ACTIVITY = Within the entries below, find the portion that opens with the line containing "(** * Go's io.ReaderAt, io.SectionReader" and closes with the line containing "read_at_full : forall". Retype that portion exactly and only.

(Saved entries)

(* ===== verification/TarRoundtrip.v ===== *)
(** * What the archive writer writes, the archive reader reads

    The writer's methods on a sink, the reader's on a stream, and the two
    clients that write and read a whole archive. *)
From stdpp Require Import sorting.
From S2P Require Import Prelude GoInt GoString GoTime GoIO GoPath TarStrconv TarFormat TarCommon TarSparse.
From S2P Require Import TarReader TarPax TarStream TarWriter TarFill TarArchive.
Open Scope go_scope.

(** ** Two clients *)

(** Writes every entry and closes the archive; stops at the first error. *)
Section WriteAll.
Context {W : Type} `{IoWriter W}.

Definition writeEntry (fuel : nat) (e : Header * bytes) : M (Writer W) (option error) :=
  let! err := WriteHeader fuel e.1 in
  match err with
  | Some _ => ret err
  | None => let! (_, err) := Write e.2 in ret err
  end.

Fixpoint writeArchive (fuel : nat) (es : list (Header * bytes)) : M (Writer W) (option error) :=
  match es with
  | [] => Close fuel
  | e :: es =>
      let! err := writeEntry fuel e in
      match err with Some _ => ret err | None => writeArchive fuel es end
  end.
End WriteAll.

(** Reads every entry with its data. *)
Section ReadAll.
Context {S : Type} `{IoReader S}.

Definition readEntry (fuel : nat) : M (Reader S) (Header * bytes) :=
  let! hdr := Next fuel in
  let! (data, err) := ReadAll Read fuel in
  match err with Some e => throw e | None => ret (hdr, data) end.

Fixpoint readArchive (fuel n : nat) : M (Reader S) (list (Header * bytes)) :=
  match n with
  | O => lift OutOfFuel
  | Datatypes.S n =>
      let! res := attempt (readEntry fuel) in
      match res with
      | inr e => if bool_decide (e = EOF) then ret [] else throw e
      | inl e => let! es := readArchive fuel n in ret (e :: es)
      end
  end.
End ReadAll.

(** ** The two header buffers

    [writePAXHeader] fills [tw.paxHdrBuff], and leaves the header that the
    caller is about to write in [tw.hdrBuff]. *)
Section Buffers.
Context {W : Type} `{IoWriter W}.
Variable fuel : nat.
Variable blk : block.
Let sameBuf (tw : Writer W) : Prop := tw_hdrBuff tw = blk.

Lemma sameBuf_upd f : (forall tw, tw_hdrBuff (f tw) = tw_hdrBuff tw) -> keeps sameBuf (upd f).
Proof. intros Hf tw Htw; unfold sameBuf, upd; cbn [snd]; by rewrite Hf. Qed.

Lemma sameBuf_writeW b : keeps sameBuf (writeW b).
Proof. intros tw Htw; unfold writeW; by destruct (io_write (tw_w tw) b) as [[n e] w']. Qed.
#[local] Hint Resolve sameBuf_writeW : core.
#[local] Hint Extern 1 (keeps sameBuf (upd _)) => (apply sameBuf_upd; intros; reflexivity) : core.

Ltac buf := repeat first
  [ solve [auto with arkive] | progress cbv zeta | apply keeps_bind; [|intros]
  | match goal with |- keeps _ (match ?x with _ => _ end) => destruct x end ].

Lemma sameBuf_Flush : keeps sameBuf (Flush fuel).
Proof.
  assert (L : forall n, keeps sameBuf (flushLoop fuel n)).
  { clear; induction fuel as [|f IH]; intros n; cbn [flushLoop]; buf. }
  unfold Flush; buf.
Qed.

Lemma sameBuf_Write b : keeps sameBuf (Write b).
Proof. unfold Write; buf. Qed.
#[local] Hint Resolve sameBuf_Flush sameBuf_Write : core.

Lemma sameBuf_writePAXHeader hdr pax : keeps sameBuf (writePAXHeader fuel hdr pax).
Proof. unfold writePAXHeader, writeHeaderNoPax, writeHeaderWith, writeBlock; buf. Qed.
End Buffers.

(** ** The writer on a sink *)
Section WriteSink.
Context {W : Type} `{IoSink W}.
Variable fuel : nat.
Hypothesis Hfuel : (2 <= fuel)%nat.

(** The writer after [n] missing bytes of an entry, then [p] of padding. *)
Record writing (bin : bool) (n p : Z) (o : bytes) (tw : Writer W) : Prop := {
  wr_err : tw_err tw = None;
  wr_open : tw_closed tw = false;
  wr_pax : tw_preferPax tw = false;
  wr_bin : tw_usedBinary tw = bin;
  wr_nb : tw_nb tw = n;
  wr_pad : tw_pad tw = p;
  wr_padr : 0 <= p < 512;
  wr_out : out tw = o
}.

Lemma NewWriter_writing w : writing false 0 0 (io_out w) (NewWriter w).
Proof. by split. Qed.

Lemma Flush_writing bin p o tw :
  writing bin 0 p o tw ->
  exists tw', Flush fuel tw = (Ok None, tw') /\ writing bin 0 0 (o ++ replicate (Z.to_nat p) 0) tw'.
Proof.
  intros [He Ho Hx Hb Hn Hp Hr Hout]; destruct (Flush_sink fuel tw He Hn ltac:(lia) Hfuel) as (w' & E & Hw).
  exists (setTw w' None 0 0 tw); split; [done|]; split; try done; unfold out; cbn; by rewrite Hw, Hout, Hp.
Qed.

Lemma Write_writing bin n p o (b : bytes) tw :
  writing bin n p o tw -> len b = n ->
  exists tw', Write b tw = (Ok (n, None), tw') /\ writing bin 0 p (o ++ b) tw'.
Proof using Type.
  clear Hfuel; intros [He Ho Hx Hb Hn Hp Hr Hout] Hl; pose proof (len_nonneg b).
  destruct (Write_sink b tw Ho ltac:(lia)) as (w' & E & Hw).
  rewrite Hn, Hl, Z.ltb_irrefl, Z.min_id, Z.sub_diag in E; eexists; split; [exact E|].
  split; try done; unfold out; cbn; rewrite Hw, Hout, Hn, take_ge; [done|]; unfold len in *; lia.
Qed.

==

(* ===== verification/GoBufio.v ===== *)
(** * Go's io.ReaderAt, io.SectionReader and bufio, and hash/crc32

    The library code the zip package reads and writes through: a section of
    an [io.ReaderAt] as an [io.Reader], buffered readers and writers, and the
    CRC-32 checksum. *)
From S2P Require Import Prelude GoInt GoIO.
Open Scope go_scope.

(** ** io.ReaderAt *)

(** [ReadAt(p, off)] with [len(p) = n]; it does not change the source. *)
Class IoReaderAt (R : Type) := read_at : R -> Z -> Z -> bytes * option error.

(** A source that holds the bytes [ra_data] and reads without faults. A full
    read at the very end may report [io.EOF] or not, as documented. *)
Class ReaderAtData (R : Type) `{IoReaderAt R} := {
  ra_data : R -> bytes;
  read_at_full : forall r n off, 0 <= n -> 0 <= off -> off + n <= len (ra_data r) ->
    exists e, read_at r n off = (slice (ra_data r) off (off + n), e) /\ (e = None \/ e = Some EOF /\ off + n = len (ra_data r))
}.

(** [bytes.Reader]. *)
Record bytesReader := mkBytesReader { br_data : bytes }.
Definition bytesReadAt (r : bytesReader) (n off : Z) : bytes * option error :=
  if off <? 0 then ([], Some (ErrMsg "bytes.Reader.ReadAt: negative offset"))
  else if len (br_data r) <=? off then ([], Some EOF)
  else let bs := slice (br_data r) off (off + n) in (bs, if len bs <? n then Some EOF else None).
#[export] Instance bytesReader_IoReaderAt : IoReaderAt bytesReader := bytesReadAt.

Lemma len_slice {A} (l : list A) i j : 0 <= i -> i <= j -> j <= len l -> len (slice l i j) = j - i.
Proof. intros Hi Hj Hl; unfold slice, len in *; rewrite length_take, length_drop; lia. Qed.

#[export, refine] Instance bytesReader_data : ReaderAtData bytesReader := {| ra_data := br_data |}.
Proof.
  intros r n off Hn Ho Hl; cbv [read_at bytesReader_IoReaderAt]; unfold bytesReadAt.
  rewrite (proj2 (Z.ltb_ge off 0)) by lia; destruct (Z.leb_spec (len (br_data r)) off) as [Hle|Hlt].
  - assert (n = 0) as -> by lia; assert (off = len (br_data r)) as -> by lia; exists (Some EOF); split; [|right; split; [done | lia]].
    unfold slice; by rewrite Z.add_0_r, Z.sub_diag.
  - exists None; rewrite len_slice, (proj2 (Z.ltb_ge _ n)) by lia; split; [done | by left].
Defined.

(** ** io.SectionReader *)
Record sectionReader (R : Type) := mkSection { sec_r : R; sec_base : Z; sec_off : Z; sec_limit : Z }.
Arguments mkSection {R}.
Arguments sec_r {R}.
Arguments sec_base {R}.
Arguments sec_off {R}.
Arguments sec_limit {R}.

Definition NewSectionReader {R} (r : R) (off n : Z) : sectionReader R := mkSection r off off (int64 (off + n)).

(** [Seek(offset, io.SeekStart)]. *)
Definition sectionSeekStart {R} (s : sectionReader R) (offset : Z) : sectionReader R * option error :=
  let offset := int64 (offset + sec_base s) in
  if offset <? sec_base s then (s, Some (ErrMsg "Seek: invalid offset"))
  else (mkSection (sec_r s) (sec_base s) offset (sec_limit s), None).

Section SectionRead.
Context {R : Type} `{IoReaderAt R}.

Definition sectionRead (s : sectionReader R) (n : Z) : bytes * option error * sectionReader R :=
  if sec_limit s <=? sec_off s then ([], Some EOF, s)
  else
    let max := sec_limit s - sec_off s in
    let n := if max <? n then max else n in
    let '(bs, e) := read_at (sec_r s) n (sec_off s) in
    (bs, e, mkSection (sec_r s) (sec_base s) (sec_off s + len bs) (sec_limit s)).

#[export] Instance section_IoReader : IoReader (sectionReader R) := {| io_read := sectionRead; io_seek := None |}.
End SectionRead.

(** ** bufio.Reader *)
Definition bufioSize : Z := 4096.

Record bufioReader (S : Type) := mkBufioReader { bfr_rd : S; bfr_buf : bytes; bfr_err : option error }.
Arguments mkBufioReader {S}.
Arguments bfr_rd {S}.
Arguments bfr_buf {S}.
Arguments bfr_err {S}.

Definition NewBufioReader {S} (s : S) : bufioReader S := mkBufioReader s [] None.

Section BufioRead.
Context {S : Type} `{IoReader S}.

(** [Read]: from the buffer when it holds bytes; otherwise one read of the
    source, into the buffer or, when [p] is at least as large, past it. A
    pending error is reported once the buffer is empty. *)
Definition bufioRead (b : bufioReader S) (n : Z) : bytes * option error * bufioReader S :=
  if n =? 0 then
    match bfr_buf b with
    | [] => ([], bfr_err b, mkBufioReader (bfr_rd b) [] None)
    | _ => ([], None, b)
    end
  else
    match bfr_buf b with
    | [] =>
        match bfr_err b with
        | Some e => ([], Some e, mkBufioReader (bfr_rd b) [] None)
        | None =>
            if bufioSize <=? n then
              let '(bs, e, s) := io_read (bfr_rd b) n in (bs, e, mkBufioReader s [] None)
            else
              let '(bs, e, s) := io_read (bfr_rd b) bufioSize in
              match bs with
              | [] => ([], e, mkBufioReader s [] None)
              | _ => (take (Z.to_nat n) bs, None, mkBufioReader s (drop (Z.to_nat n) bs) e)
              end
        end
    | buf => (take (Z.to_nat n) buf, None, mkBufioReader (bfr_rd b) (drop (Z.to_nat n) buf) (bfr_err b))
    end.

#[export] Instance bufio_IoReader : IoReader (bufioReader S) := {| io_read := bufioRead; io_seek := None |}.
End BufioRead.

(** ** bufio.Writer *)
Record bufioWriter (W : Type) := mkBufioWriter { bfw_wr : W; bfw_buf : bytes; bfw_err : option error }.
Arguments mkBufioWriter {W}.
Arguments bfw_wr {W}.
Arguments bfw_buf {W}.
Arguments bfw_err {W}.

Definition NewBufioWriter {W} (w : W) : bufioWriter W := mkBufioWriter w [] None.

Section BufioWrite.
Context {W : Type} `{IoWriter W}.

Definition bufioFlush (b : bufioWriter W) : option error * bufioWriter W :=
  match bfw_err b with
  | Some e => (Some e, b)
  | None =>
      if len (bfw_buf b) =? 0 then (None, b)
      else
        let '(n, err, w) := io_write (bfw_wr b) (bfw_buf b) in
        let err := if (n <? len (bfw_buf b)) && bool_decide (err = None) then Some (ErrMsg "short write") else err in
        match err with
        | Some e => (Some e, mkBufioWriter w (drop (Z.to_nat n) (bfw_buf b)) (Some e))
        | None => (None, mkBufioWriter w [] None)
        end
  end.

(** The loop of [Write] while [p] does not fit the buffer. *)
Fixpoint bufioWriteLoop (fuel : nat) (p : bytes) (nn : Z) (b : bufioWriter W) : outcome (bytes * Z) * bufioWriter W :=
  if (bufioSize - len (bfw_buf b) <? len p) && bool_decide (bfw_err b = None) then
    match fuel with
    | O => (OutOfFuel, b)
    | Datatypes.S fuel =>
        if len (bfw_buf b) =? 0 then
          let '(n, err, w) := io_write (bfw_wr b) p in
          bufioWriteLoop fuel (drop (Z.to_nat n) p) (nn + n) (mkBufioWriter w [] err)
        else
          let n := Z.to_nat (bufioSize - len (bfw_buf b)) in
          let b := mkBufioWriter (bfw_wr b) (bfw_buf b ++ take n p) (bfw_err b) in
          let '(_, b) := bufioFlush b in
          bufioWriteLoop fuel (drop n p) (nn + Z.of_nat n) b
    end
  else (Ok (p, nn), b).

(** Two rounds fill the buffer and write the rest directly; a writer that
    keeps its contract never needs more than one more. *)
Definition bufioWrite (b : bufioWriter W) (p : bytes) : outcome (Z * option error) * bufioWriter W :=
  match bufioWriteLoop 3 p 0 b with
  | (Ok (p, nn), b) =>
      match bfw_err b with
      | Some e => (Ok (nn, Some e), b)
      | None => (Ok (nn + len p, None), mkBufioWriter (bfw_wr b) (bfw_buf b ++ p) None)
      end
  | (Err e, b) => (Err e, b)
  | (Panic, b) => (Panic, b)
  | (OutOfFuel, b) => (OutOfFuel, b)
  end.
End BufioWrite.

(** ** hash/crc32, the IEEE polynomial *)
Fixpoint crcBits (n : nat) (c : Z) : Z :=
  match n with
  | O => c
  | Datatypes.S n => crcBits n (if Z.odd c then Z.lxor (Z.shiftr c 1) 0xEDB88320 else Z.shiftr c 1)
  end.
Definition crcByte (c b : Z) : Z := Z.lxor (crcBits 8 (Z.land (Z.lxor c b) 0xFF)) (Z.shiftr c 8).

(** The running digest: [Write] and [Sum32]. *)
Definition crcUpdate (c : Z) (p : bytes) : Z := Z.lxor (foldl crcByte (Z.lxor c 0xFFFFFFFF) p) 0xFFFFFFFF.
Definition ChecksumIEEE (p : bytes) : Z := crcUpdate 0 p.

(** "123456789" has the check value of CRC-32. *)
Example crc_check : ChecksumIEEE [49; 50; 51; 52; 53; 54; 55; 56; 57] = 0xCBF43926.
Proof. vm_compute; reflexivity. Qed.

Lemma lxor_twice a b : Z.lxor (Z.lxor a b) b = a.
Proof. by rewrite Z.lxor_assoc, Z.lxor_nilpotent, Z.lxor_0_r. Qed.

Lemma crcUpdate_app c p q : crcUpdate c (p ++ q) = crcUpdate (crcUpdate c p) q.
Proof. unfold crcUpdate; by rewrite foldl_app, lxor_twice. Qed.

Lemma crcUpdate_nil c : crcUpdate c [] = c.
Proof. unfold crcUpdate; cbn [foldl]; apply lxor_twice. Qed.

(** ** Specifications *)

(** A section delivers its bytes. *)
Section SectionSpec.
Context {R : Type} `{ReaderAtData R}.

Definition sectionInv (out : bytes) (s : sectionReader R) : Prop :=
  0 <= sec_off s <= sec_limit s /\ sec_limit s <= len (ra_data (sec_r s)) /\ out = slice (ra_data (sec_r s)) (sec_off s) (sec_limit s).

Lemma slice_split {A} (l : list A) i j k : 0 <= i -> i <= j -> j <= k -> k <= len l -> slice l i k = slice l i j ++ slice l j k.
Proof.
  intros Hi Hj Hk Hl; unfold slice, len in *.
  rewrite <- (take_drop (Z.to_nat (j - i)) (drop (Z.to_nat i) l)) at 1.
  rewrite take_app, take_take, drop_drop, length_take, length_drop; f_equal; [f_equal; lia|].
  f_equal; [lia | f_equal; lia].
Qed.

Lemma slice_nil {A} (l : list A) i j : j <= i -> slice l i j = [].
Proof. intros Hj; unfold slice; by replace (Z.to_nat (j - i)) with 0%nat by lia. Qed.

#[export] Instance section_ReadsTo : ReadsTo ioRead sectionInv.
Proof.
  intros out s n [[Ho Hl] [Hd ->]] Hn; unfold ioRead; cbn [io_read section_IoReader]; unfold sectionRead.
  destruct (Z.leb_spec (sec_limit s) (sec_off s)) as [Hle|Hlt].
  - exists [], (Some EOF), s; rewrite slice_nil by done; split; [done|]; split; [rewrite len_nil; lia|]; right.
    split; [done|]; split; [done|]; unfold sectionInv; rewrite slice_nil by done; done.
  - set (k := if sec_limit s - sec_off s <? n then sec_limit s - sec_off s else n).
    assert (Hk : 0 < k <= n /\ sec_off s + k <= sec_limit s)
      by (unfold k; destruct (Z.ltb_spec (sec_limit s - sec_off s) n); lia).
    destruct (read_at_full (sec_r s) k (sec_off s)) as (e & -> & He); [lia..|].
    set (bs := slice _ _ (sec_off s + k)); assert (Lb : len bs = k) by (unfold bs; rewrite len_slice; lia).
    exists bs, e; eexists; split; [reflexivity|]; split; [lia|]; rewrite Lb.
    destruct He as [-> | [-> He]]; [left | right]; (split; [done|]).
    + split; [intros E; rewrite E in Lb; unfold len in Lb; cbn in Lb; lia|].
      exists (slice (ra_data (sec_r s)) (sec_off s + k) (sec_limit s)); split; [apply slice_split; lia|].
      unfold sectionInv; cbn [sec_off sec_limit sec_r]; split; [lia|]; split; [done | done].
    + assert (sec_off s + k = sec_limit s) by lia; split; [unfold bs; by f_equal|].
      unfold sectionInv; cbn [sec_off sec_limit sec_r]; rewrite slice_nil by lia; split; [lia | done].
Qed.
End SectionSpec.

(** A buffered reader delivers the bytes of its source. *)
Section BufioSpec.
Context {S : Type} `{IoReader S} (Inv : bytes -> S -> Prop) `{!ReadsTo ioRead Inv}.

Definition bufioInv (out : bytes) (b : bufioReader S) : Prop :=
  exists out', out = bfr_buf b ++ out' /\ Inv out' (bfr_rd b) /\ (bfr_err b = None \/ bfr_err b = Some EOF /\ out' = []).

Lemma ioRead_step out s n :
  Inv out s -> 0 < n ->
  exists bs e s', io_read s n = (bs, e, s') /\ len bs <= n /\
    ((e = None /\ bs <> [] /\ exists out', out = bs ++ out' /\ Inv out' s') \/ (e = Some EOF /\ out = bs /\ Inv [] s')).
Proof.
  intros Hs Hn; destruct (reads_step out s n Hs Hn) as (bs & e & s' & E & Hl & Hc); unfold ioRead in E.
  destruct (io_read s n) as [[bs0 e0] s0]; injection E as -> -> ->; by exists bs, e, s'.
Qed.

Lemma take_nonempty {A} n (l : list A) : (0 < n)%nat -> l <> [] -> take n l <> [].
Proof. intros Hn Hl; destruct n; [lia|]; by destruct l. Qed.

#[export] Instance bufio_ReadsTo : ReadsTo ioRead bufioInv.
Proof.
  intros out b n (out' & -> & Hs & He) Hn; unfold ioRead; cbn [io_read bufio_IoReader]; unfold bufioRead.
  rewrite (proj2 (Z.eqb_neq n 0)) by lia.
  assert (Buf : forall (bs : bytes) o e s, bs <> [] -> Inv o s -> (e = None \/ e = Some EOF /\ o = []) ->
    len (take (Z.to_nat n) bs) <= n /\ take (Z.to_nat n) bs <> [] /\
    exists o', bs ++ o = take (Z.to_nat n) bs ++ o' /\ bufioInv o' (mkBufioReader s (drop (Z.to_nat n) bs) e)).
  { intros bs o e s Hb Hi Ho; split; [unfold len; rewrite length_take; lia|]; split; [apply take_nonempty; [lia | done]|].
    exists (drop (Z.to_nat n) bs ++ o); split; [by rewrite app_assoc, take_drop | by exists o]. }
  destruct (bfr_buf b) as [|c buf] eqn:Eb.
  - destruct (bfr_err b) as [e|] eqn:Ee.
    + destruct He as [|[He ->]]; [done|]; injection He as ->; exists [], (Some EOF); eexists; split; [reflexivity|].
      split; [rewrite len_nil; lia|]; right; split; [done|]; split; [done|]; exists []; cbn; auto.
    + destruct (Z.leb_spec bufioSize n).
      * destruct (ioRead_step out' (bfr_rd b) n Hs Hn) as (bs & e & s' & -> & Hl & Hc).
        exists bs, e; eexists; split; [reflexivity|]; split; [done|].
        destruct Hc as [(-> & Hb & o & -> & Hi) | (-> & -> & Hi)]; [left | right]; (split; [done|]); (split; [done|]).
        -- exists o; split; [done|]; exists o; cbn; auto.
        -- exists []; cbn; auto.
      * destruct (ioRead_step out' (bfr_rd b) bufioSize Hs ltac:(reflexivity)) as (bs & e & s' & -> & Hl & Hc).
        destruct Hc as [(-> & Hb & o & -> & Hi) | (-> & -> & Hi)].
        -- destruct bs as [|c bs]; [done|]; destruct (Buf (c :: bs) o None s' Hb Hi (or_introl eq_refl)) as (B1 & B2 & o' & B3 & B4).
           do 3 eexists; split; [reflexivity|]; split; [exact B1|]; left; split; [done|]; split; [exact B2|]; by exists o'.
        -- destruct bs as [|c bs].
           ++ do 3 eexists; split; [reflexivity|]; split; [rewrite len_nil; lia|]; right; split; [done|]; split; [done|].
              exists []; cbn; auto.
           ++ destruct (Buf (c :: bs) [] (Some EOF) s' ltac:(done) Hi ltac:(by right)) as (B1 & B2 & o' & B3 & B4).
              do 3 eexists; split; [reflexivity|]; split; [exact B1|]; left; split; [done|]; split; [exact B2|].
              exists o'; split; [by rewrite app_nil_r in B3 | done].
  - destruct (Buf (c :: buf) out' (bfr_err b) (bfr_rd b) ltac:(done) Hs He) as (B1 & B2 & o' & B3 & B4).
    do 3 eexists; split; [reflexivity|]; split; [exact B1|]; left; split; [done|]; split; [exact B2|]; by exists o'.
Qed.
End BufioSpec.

TASK SOLUTION =
(** * Go's io.ReaderAt, io.SectionReader and bufio, and hash/crc32

    The library code the zip package reads and writes through: a section of
    an [io.ReaderAt] as an [io.Reader], buffered readers and writers, and the
    CRC-32 checksum. *)
From S2P Require Import Prelude GoInt GoIO.
Open Scope go_scope.

(** ** io.ReaderAt *)

(** [ReadAt(p, off)] with [len(p) = n]; it does not change the source. *)
Class IoReaderAt (R : Type) := read_at : R -> Z -> Z -> bytes * option error.

(** A source that holds the bytes [ra_data] and reads without faults. A full
    read at the very end may report [io.EOF] or not, as documented. *)
Class ReaderAtData (R : Type) `{IoReaderAt R} := {
  ra_data : R -> bytes;
  read_at_full : forall r n off, 0 <= n -> 0 <= off -> off + n <= len (ra_data r) ->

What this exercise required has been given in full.